**Task instructions**
Print this span of the material below exactly: the line with "Lemma agree_covered n", the line with "cbn [pending push_pending", and every line between them, but nothing else.

**Input records**

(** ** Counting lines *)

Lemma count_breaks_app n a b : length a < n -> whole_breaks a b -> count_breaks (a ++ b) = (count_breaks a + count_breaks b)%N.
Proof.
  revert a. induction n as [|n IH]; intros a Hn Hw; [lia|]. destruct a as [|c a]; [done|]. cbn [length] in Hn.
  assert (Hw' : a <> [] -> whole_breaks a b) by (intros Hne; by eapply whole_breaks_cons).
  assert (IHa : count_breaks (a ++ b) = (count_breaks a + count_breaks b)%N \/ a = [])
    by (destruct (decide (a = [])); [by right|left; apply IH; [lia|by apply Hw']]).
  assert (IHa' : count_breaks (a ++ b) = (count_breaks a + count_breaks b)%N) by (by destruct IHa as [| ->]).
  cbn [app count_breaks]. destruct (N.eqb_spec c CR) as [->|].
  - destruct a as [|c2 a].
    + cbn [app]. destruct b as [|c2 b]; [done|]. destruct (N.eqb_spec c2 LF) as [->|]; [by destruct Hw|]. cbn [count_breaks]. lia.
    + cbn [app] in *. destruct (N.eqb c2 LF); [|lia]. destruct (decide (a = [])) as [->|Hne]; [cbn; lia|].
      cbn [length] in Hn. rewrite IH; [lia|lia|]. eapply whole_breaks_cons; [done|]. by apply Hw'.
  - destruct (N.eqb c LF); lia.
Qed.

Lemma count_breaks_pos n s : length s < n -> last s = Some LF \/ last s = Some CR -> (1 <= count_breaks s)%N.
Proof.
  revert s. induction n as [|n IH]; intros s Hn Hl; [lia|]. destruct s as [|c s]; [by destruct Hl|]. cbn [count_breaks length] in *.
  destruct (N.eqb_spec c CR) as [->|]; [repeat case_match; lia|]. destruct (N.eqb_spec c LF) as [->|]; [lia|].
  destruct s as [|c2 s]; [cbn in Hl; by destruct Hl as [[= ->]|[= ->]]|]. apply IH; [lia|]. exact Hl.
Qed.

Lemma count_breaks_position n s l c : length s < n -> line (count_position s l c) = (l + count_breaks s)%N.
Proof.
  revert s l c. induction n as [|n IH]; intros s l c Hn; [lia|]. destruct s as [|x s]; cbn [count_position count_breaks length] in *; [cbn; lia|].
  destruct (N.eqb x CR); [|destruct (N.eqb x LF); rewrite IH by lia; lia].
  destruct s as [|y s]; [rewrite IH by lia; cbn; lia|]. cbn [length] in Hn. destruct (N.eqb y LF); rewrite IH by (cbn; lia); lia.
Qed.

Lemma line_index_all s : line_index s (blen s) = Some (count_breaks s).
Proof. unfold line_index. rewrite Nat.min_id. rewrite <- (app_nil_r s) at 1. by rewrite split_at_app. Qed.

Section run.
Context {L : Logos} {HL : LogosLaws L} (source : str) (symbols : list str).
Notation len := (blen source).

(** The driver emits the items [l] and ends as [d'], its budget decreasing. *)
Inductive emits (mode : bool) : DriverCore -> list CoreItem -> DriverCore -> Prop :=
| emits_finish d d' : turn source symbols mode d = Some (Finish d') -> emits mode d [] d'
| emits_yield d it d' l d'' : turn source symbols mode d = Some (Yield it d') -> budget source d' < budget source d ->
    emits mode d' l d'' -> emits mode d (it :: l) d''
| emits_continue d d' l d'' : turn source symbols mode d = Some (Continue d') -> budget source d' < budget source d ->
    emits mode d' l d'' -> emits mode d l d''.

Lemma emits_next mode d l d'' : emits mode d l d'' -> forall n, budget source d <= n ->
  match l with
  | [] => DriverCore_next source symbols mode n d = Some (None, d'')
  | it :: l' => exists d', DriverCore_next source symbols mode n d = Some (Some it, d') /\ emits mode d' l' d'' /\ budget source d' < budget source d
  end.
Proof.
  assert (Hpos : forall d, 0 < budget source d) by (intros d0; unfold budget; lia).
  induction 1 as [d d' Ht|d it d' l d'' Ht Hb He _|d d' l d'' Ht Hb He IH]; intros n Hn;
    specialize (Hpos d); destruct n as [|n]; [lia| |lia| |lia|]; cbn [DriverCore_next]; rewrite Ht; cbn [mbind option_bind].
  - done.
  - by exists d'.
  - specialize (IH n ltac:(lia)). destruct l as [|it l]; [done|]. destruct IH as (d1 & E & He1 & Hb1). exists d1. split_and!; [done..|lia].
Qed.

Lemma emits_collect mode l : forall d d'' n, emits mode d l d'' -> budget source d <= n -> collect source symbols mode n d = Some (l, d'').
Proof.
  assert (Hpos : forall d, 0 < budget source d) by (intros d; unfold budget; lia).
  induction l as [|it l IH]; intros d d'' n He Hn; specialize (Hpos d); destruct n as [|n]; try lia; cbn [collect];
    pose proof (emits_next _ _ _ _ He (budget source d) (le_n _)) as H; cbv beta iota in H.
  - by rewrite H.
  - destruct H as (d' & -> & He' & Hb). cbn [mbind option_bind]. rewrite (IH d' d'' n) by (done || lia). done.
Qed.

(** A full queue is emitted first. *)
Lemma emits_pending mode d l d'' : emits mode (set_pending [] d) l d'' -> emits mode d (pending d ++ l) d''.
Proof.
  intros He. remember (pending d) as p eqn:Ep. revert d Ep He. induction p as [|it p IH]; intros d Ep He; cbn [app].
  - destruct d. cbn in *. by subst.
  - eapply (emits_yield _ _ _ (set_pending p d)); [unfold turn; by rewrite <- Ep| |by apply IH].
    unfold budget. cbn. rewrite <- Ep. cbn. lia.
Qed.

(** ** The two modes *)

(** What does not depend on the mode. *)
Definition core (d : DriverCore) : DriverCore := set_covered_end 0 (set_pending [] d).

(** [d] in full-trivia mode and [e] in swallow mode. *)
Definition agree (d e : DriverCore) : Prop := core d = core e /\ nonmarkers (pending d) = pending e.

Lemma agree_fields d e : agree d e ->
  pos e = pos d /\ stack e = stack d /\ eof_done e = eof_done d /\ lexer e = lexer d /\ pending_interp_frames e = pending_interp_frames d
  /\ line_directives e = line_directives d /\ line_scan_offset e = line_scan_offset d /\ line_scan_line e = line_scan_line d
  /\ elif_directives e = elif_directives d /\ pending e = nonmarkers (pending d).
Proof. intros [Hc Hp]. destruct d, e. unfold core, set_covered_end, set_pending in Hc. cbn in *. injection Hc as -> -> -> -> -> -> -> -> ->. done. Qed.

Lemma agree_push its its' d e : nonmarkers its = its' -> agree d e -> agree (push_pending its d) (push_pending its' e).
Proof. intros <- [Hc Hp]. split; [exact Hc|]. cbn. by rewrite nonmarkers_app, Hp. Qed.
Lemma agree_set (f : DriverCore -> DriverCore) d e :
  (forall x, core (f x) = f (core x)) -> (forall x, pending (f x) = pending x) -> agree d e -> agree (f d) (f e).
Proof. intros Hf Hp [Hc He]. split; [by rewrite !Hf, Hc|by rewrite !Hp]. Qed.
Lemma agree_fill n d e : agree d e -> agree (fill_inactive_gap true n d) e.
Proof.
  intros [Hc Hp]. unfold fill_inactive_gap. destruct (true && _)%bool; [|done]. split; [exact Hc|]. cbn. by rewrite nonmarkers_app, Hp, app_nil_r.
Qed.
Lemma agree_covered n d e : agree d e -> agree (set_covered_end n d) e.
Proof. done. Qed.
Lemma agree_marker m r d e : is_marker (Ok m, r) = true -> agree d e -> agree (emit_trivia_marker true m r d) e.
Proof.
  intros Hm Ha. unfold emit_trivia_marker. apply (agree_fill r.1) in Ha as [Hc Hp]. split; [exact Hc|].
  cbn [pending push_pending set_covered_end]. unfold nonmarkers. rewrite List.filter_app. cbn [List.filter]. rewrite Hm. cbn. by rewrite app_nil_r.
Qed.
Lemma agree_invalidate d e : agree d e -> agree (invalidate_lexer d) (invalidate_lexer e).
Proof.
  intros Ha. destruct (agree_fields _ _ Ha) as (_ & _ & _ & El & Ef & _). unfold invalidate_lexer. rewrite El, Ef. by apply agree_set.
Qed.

**Answer**
Lemma agree_covered n d e : agree d e -> agree (set_covered_end n d) e.
Proof. done. Qed.
Lemma agree_marker m r d e : is_marker (Ok m, r) = true -> agree d e -> agree (emit_trivia_marker true m r d) e.
Proof.
  intros Hm Ha. unfold emit_trivia_marker. apply (agree_fill r.1) in Ha as [Hc Hp]. split; [exact Hc|].
  cbn [pending push_pending set_covered_end]. unfold nonmarkers. rewrite List.filter_app. cbn [List.filter]. rewrite Hm. cbn. by rewrite app_nil_r.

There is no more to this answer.